Churches often fail to observe copyright laws, or even the basics of courtesy. We have this unfortunate habit of thinking that just because it is "for the church" it is OK if I make a few copies of this or that. So, Sunday School teachers photocopy lesson plans and download photographs or craft designs from the web. The children's chapel uses a little photocopied song book someone assembled a few years ago. The youth leaders play a movie they rented for the youth group. The choir director makes photocopies of the anthem. The church's website is has a music piece playing in the background. The newsletter features photographs from the internet or scanned in and used without the photographer's permission. And I can not tell you how often I visit a church that has all of the hymns printed in the bulletin (sometimes even with music) and nothing about a license that gives them permission to do so. That day's bulletin alone puts their church at risk of $400,000+ in fines! In a typical church with several of these violations, the weekly toll could easily be close to a million dollars a week! Don't think anyone will sue a a church? Think again....
But more important than preventing lawsuits is the need for us to just "do the right thing." Following copyright laws is important because we are modeling behavior that is right. And it is a justice issue--the creators of those materials deserve to be compensated for their labor, just like the rest of us are compensated for ours. When we use materials without payment, we are literally stealing from writers, artists and musicians. Not something the church should be doing!
It is also important to recognize that free isn't free. Someone, somewhere invested time and skill to create that work you want to copy. It cost something to create it. Some people, for whatever reason, want to share their creation with the world. Usually they can afford to do so because they have a job or don't need the money. But many people don't have a job--their creation is their livelihood. And when you fail to pay for their creation, they don't get paid. Eventually that suppresses creativity or restricts it to those who have enough money to give it away. A license fee is small for a church budget but it can mean the difference between being able to create more or having to stop creating so you can earn enough to eat.
This is a day and age when many of us play fast and loose with intellectual property rights. The computer and internet make it extremely easy to "cut and paste" and print. It is faster and cheaper than doing the right thing. But it isn't right and it sends the wrong message to ourselves and to our members.

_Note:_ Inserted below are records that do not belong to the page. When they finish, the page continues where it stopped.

(* ===== verification/Plus.v ===== *)
(** * Plus: the scripts a server runs for _PLUS requests (core/ysconnection.hpp)

    [plus] takes a Lua state from the pool, gives it the request as global variables
    and the functions of [funcreg], runs the script, and takes the answer out of its
    globals.  A script that ends is a tree of calls; what it computes between two calls
    is its own.  The states of the pool have Lua's libraries and the whole API of
    main.cpp too (part of it is in LuaApi.v): a call of any of that is [Foreign], and
    may do anything.  A state goes back to the pool with its globals, which the next
    script finds.  The process may die in a call: [None]. *)

From stdpp Require Import gmap relations.
From S2P Require Import Prelude.
From S2P Require Import NInt.
From S2P Require Import Client.
From S2P Require Import Hash.
From S2P Require Import Func.
From S2P Require Import Text.
From S2P Require Import Packet.
From S2P Require Import YsDB.
From S2P Require Import Crypt.
From S2P Require Import Connection.
From S2P Require Import LuaApi.

#[local] Open Scope Z_scope.

(** The objects scripts have pointers to. *)
Inductive object := TheServer | TheClient.
Inductive pvalue := PV (v : lua_value) | PPtr (o : object) | PUserdata.
Lemma little_spec addr crc buf : word32 crc -> bytes_ok buf -> crc32_little addr crc buf = crc_spec crc buf.
Proof.
  intros Hc Hb. unfold crc32_little, crc_spec. rewrite u32_id by exact Hc. f_equal.
  destruct (crc_loops_ref lit_byte DOLIT4 (fun c x => c = x /\ word32 x)) with
    (addr := addr) (c := not32 crc) (x := not32 crc) (buf := buf) as [E _]; try done.
  - intros c x b [-> Hx] Hbb. rewrite lit_byte_spec by done. split; [done|].
    apply adv_32, lxor_32; [done|by apply byte_word32].
  - intros c x b0 b1 b2 b3 rest [-> Hx] ? ? ? ?. rewrite lit_word_spec, <- ref_four by done.
    split; [done|]. apply ref_word32; [done|auto].
  - split; [done|by apply not32_ok].
Qed.

Lemma big_spec addr crc buf : word32 crc -> bytes_ok buf -> crc32_big addr crc buf = crc_spec crc buf.
Proof.
  intros Hc Hb. unfold crc32_big, crc_spec. rewrite u32_id by exact Hc. rewrite not32_swap by done.
  destruct (crc_loops_ref big_byte DOBIG4 (fun c x => c = ZSWAP32 x /\ word32 x)) with
    (addr := addr) (c := ZSWAP32 (not32 crc)) (x := not32 crc) (buf := buf) as [E Hr]; try done.
  - intros c x b [-> Hx] Hbb. rewrite big_byte_spec by done. split; [done|].
    apply adv_32, lxor_32; [done|by apply byte_word32].
  - intros c x b0 b1 b2 b3 rest [-> Hx] ? ? ? ?. rewrite big_word_spec by done.
    split; [done|]. apply ref_word32; [done|auto].
  - split; [done|by apply not32_ok].
  - rewrite E. rewrite not32_swap by done. apply swap_swap. by apply not32_ok.
Qed.

Lemma crc32_bytes_spec crc buf : word32 crc -> bytes_ok buf -> crc32_bytes crc buf = crc_spec crc buf.
Proof.
  intros Hc Hb. unfold crc32_bytes, crc_spec. fold (not32 crc).
  set (f := fun (_ : nat) (s : Z * list Z) => let '(crc, buf) := s in (DO8 crc buf, drop 8 buf)).
  assert (G : forall n x, word32 x -> (8 * n <= length buf)%nat ->
    for_ 0 n f (x, buf) = (crc_ref x (take (8 * n) buf), drop (8 * n) buf)).
  { induction n as [|n IH]; intros x Hx Hn; [by rewrite for_0|].
    rewrite for_last, IH by (done || lia). cbn [f]. rewrite drop_drop.
    replace (8 * n + 8)%nat with (8 * S n)%nat by lia. f_equal. unfold DO8.
    replace (take (8 * S n) buf) with (take (8 * n) buf ++ take 8 (drop (8 * n) buf))
      by (rewrite take_take_drop; f_equal; lia).
    rewrite crc_ref_app. apply (fold_byte_ref DO1 (fun c x => c = x /\ word32 x)).
    - intros c y b [-> Hy] Hbb. unfold DO1. rewrite <- adv8_split by done. split; [done|].
      apply adv_32, lxor_32; [done|by apply byte_word32].
    - split; [done|]. apply ref_word32; [done|by apply Forall_take].
    - by apply Forall_take, Forall_drop. }
  rewrite G; [|by apply not32_ok|apply Nat.Div0.mul_div_le].
  generalize (8 * (length buf / 8))%nat. intros k.
  fold (not32 (fold_left DO1 (drop k buf) (crc_ref (not32 crc) (take k buf)))).
  f_equal. rewrite <- (take_drop k buf) at 3. rewrite crc_ref_app.
  apply (fold_byte_ref DO1 (fun c x => c = x /\ word32 x)).
  - intros c y b [-> Hy] Hbb. unfold DO1. rewrite <- adv8_split by done. split; [done|].
    apply adv_32, lxor_32; [done|by apply byte_word32].
  - split; [done|]. apply ref_word32; [by apply not32_ok|by apply Forall_take].
  - by apply Forall_drop.
Qed.

Lemma crc32_spec byfour little addr crc buf : word32 crc -> bytes_ok buf ->
  crc32 byfour little addr crc (Some buf) = crc_spec crc buf.
Proof.
  intros. unfold crc32, crc32_z. destruct byfour; [destruct little|];
    [by apply little_spec|by apply big_spec|by apply crc32_bytes_spec].
Qed.

Lemma crc_spec_app crc a b : crc_spec (crc_spec crc a) b = crc_spec crc (a ++ b).
Proof. unfold crc_spec. by rewrite not32_not32, crc_ref_app. Qed.

Lemma crc_spec_ok crc buf : word32 crc -> bytes_ok buf -> word32 (crc_spec crc buf).
Proof. intros. apply not32_ok, ref_word32; [by apply not32_ok|done]. Qed.

(** C4. Every version of the checksum - byte by byte, or a word at a time on a
    little- or a big-endian machine, whatever the alignment of the buffer - is
    the value of the bitwise shift register, so a stream may be summed in pieces
    of any size on any machine. *)
Theorem crc32_correct byfour little addr crc a b :
  word32 crc -> bytes_ok a -> bytes_ok b ->
  crc32 byfour little addr crc (Some a) = crc_spec crc a /\
  (forall byfour' little' addr',
     crc32 byfour' little' addr' (crc32 byfour little addr crc (Some a)) (Some b)
     = crc32 byfour little addr crc (Some (a ++ b))).
Proof.
  intros Hc Ha Hb. rewrite !crc32_spec by (done || by apply Forall_app). split; [done|].
  intros. rewrite crc32_spec by (done || by apply crc_spec_ok). apply crc_spec_app.
Qed.

(** The tables of crc32.h are the ones [make_crc_table] generates from the
    terms of the polynomial. *)
Lemma crc_tables_generated : crc_tables = make_crc_table /\ make_poly = crc_poly.
Proof. split; vm_compute; reflexivity. Qed.

(** ** Combination *)

Lemma times_loop_spec : forall m fuel (mat : list Z) (g : Z -> Z) vec sum,
  (m <= fuel)%nat -> 0 <= vec < 2 ^ Z.of_nat m -> g 0 = 0 ->
  (forall a b, g (Z.lxor a b) = Z.lxor (g a) (g b)) ->
  (forall i, (i < m)%nat -> getn mat i = g (2 ^ Z.of_nat i)) ->
  gf2_matrix_times_loop fuel mat vec sum = Z.lxor sum (g vec).
Proof.
  induction m as [|m IH]; intros fuel mat g vec sum Hf Hv G0 G1 Hm.
  - assert (vec = 0) as -> by (simpl in Hv; lia). rewrite G0, Z.lxor_0_r. by destruct fuel.
  - destruct fuel as [|fuel]; [lia|]. cbn [gf2_matrix_times_loop].
    destruct (Z.eqb_spec vec 0) as [->|Nv]; [by rewrite G0, Z.lxor_0_r|].
    rewrite Nat2Z.inj_succ, Z.pow_succ_r in Hv by lia.
    assert (D : vec = Z.lxor (Z.shiftl (Z.shiftr vec 1) 1) (Z.land vec 1)).
    { apply Z.bits_inj'. intros i Hi. rewrite Z.lxor_spec, Z.land_spec.
      destruct (Z.eq_dec i 0) as [->|N].
      - rewrite Z.shiftl_spec_low by lia. cbn [xorb]. by rewrite Z.bit0_odd, andb_true_r.
      - rewrite Z.shiftl_spec by lia. rewrite Z.shiftr_spec by lia.
        rewrite (testbit_high 1 1 i) by lia. rewrite andb_false_r, xorb_false_r. f_equal. lia. }
    rewrite (IH fuel (drop 1 mat) (fun x => g (Z.shiftl x 1))).
    + assert (M0 : getn mat 0 = g 1) by (rewrite Hm by lia; done).
      assert (B : Z.land vec 1 = 0 \/ Z.land vec 1 = 1).
      { change 1 with (Z.ones 1). rewrite Z.land_ones by lia. change (2 ^ 1) with 2.
        pose proof (Z.mod_pos_bound vec 2). change (Z.ones 1) with 1. lia. }
      replace (g vec) with (Z.lxor (g (Z.shiftl (Z.shiftr vec 1) 1)) (g (Z.land vec 1)))
        by (by rewrite <- G1, <- D).
      destruct B as [-> | ->]; cbn [Z.eqb negb].
      * by rewrite G0, Z.lxor_0_r.
      * rewrite M0. rewrite Z.lxor_assoc. f_equal. apply Z.lxor_comm.
    + lia.
    + rewrite Z.shiftr_div_pow2 by lia. change (2 ^ 1) with 2. Z.div_mod_to_equations; lia.
    + by rewrite Z.shiftl_0_l.
    + intros a b. by rewrite Z.shiftl_lxor.
    + intros i Hi. unfold getn. rewrite nth_skipn. fold (getn mat (1 + i)). rewrite Hm by lia. f_equal.
      rewrite Z.shiftl_mul_pow2 by lia. change (1 + i)%nat with (S i).
      rewrite Nat2Z.inj_succ, Z.pow_succ_r by lia. lia.
Qed.

(** A matrix stands for [n] steps of the register: its rows are what they make
    of each power of two. *)
Definition rep (n : nat) (mat : list Z) : Prop :=
  forall i, (i < 32)%nat -> getn mat i = adv n (2 ^ Z.of_nat i).

Lemma times_rep n mat vec : rep n mat -> word32 vec -> gf2_matrix_times mat vec = adv n vec.
Proof.
  intros Hr Hv. unfold gf2_matrix_times. rewrite (times_loop_spec 32 64 mat (adv n)); try done.
  - lia.
  - apply adv_0.
  - apply adv_lxor.
Qed.
Definition make_entry (w len drop : Z) : code :=
  let '(base, extra, match_) := code_tables in
  let bits := u8 (len - drop) in
  if w + 1 <? match_ then mk_code 0 bits w
  else if match_ <=? w then mk_code (u8 (get extra (w - match_))) bits (get base (w - match_))
  else mk_code (32 + 64) bits 0.

(** Replicating the entry of the current symbol; [min] of the code is [1 << curr]. *)
Definition put_entry (s : fill_state) : option (list code) :=
  let here := make_entry (getn work (f_sym s)) (f_len s) (f_drop s) in
  let incr := u32 (Z.shiftl 1 (f_len s - f_drop s)) in
  let fill := u32 (Z.shiftl 1 (f_curr s)) in
  fill_entries (Z.to_nat fill) incr fill (f_next s + Z.shiftr (f_huff s) (f_drop s)) here (f_table s).

(** "create new sub-table if needed"; the second component is false on [return 1]. *)
Definition new_subtable (s : fill_state) : fill_state * bool :=
  if (root <? f_len s) && negb (Z.land (f_huff s) mask =? f_low s) then
    let drop := if f_drop s =? 0 then root else f_drop s in
    let next := f_next s + u32 (Z.shiftl 1 (f_curr s)) in
    let curr := f_len s - drop in
    let curr := subtable_bits (Z.to_nat max) (f_count s) drop max curr (Z.shiftl 1 curr) in
    let used := u32 (f_used s + u32 (Z.shiftl 1 curr)) in
    if negb (enough used) then
      (mk_fill (f_huff s) (f_sym s) (f_len s) next curr drop (f_low s) used (f_count s) (f_table s), false)
    else
      let low := Z.land (f_huff s) mask in
      let table := <[Z.to_nat low := mk_code (u8 curr) (u8 root) (u16 next)]> (f_table s) in
      (mk_fill (f_huff s) (f_sym s) (f_len s) next curr drop low used (f_count s) table, true)
  else (s, true).

(** One turn of [for (;;)] after the entries of the symbol are in the [table]: [inl] is
    the state the loop is left with. *)
Definition fill_turn (s : fill_state) (table : list code) : fill_state + (fill_state * bool) :=
  let huff := next_huff (f_huff s) (f_len s) in
  let sym := S (f_sym s) in
  let left_ := u16 (get (f_count s) (f_len s) - 1) in
  let count := setn (f_count s) (Z.to_nat (f_len s)) left_ in
  if left_ =? 0 then
    if f_len s =? max then
      inl (mk_fill huff sym (f_len s) (f_next s) (f_curr s) (f_drop s) (f_low s) (f_used s) count table)
    else
      let len := getn lens (Z.to_nat (getn work sym)) in
      inr (new_subtable (mk_fill huff sym len (f_next s) (f_curr s) (f_drop s) (f_low s) (f_used s) count table))
  else
    inr (new_subtable (mk_fill huff sym (f_len s) (f_next s) (f_curr s) (f_drop s) (f_low s) (f_used s) count table)).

If we can't be trusted in little things, how can we be trusted in the bigger things? If we "bend the rules" here, why should anyone listen to us when we speak about being obedient to God or advocate for treating people fairly or ask people to do the right thing in other aspects of life?
LeaderResources has been doing electronic publishing for over a decade so we have invested in teaching churches about how to observe copyright laws and do the right thing while still having the ability to "make copies." We've complied a document, "Copyright Guidelines for Churches" to help church leaders understand how the copyright law applies to us. We aren't lawyers and this isn't a definitive work--but it does provide basic information and guidelines. You can download it for free at: www.LeaderResources.org/general-resources. I encourage you to make copies of it (we give you permission to do that!) and share it with your church leaders so they know what they can and can not do.
I also encourage you to have a dialogue about why we do this. It isn't just about following the law. It's about compensating creators fairly. It's about empowering creators to create more great things for us to use. And it is about doing the right thing.